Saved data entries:
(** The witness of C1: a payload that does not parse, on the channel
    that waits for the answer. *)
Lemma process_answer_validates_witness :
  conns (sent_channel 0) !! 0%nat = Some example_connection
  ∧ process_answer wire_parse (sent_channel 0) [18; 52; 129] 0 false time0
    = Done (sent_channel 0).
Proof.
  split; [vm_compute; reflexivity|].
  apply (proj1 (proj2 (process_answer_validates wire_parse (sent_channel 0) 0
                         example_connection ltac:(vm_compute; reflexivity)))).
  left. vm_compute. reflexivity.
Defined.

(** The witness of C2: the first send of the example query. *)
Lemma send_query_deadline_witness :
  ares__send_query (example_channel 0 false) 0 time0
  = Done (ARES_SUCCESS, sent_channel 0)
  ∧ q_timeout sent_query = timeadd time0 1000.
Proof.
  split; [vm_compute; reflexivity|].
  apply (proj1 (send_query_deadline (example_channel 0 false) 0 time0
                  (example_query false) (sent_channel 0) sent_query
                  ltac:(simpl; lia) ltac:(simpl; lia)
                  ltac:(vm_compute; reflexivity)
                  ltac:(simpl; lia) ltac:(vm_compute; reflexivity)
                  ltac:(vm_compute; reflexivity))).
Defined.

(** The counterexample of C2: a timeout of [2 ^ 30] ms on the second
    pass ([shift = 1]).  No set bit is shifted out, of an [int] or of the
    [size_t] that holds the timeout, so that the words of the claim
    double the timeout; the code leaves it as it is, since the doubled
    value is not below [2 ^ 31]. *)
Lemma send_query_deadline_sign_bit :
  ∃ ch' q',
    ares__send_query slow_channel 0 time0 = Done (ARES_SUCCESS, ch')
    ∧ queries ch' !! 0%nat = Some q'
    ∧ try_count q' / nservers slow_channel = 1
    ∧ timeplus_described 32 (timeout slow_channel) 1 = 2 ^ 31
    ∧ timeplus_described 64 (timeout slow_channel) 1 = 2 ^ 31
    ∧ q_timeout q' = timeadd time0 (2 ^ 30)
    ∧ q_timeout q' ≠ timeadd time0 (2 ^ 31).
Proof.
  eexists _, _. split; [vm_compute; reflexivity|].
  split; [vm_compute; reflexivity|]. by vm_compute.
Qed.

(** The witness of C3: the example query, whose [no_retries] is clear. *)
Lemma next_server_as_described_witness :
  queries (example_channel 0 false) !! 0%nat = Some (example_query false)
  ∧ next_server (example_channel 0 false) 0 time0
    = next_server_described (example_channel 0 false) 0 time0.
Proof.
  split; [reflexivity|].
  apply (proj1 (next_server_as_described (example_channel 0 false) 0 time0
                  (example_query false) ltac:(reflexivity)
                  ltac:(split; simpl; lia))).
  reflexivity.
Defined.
--
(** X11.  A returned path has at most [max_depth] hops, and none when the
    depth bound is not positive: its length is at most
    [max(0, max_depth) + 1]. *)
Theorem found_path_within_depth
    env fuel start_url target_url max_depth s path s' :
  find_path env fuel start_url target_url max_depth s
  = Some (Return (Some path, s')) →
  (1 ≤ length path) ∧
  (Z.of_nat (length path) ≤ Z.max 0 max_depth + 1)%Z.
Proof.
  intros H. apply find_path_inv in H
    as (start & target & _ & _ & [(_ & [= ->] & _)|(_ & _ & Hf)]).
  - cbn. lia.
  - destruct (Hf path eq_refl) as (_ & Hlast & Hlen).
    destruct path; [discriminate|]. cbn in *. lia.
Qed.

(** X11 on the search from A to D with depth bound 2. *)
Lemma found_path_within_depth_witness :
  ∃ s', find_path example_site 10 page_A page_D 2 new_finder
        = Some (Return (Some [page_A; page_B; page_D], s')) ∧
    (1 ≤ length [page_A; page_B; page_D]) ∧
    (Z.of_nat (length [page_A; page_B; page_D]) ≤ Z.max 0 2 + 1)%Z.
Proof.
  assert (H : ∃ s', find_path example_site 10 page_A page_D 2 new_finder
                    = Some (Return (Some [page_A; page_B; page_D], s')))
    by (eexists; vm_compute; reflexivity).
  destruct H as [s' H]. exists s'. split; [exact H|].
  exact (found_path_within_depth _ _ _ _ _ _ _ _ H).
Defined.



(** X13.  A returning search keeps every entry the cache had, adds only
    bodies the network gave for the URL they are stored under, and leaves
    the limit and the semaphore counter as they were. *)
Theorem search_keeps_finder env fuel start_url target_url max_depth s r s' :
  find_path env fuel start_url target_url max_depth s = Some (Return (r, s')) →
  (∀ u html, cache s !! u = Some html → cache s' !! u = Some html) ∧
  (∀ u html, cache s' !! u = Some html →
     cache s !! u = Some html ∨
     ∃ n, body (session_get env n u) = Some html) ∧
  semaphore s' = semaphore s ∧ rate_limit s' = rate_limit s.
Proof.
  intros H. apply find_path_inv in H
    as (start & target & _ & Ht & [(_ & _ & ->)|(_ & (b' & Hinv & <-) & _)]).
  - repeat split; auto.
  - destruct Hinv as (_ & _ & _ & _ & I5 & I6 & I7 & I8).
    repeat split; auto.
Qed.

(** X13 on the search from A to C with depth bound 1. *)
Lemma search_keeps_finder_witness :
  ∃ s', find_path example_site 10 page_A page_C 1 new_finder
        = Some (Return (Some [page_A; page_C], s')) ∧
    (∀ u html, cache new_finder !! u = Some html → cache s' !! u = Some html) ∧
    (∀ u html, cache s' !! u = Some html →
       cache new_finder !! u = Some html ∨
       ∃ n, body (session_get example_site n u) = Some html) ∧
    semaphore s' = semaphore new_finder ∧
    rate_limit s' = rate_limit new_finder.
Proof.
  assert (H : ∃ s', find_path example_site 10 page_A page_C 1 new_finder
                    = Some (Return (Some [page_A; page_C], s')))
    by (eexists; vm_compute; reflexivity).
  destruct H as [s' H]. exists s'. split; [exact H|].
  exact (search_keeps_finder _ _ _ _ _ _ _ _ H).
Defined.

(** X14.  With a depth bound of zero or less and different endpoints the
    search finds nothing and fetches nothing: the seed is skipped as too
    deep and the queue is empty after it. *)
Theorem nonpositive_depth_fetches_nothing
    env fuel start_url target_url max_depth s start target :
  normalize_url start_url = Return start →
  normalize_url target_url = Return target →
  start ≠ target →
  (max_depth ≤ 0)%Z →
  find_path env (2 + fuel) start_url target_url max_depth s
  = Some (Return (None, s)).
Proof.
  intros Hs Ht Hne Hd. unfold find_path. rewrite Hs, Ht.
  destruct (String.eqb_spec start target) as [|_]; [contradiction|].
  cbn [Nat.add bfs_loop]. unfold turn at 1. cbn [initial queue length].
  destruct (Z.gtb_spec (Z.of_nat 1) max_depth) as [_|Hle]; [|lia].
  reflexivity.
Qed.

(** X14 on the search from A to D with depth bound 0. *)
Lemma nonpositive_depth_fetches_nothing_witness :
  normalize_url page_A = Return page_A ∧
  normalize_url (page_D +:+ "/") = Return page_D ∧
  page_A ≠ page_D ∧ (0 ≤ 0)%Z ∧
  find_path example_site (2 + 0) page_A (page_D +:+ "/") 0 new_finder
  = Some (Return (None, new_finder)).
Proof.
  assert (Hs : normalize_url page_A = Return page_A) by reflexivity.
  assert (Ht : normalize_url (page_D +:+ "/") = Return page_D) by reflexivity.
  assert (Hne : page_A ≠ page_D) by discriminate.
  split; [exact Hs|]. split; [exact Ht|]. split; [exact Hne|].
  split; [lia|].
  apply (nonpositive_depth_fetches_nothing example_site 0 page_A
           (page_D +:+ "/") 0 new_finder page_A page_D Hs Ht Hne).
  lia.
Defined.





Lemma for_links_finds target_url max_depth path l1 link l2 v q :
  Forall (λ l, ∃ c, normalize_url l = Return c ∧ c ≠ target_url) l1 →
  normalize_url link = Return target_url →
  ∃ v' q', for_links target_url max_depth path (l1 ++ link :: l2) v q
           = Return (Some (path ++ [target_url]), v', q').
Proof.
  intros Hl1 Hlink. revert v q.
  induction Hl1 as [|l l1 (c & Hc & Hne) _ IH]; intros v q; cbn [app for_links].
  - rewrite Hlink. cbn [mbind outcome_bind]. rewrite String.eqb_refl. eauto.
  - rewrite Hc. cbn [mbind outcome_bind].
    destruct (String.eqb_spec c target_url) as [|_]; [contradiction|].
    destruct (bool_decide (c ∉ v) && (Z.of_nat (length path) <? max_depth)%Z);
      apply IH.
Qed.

* **What you need to do**
Copy out each line of the data above, exactly, if it lies between the line holding "intros Hs Ht" and the line holding "assert (Hne : page_A", inclusive; copy no other line.

* **Solution to this problem**
  intros Hs Ht Hne Hd. unfold find_path. rewrite Hs, Ht.
  destruct (String.eqb_spec start target) as [|_]; [contradiction|].
  cbn [Nat.add bfs_loop]. unfold turn at 1. cbn [initial queue length].
  destruct (Z.gtb_spec (Z.of_nat 1) max_depth) as [_|Hle]; [|lia].
  reflexivity.
Qed.

(** X14 on the search from A to D with depth bound 0. *)
Lemma nonpositive_depth_fetches_nothing_witness :
  normalize_url page_A = Return page_A ∧
  normalize_url (page_D +:+ "/") = Return page_D ∧
  page_A ≠ page_D ∧ (0 ≤ 0)%Z ∧
  find_path example_site (2 + 0) page_A (page_D +:+ "/") 0 new_finder
  = Some (Return (None, new_finder)).
Proof.
  assert (Hs : normalize_url page_A = Return page_A) by reflexivity.
  assert (Ht : normalize_url (page_D +:+ "/") = Return page_D) by reflexivity.
  assert (Hne : page_A ≠ page_D) by discriminate.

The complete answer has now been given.